(** the later world has the rows of the earlier one followed by new rows,
    each pending, without media, error or sent_at, with a retry counter of 0
    and a recipient among [phones]; birthdays, transport and files are as
    before *)
Definition Appended (phones : list string) (w w' : World) : Prop :=
  (exists added,
      scheduleOf w' = scheduleOf w ++ added
      /\ Forall (fun r => status r = pending /\ error r = None /\ sent_at r = None
                          /\ retry_count r = 0 /\ media_url r = None
                          /\ media_type r = None /\ In (recipient r) phones) added)
  /\ isSupabaseConfigured w' = isSupabaseConfigured w
  /\ birthdaysOf w' = birthdaysOf w
  /\ wire w' = wire w
  /\ files w' = files w.

(** in the words of the specification: the decimal digits, and a recipient
    with every character that is not one of them stripped *)
Definition isDecimalDigit (c : ascii) : bool :=
  existsb (Ascii.eqb c) (list_ascii_of_string "0123456789").

Definition digitsOf (s : string) : string :=
  string_of_list_ascii (List.filter isDecimalDigit (list_ascii_of_string s)).

(** a pending item for [phone] with the word "birthday" in its caption, due
    on the Colombo day after day number [day]: what the duplicate test of
    [checkBirthdays] looks for *)
Definition wishPending (day : Z) (rows : list Row) (phone : string) : Prop :=
  exists r,
    In r rows /\ status r = pending /\ recipient r = phone
    /\ Js.includes "birthday" (Js.orEmpty (caption r)) = true
    /\ Cal.dayNumber Cal.colombo (send_at r) = day + 1.

(** [row] is the item the birthday check enqueues for entry [b] on Colombo
    day number [day], the text model being set or not ([ai]) *)
Definition birthdayItem (day : Z) (ai : bool) (b : Birthday) (row : Row) : Prop :=
  recipient row = b_phone b
  /\ status row = pending
  /\ Cal.dayNumber Cal.colombo (send_at row) = day + 1
  /\ 0 <= (send_at row + Cal.colombo) mod Cal.msPerDay < 1000
  /\ (Js.truthy (b_custom_message b) = true -> caption row = b_custom_message b)
  /\ (Js.truthy (b_custom_message b) = false -> ai = false ->
      Js.includes "birthday" (Js.orEmpty (caption row)) = true).

(** * Sample worlds *)

Module Sample.

(** an environment where the transport is up and accepts everything, the
    store answers, and the clock starts on 2023-11-14T22:13:20Z *)
Definition calm : Env :=
  mkEnv (fun _ => true) (fun _ _ _ => None) (fun _ => None)
        (fun t => 1700000000000 + Z.of_nat t)
        (fun jid => jid) (fun _ => None)
        (fun t k => "row-" +:+ pretty t +:+ "-" +:+ pretty k)
        (fun t => "batch-" +:+ pretty t)
        (fun _ _ _ => None) Cal.colombo.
◆ ◆ ◆ ◆ ◆ ◆ ◆
Look above for the line containing "(fun jid => jid) (fun _ => None)", then please write out that line and each one after it through the end, exactly, with nothing else.

        (fun jid => jid) (fun _ => None)
        (fun t k => "row-" +:+ pretty t +:+ "-" +:+ pretty k)
        (fun t => "batch-" +:+ pretty t)
        (fun _ _ _ => None) Cal.colombo.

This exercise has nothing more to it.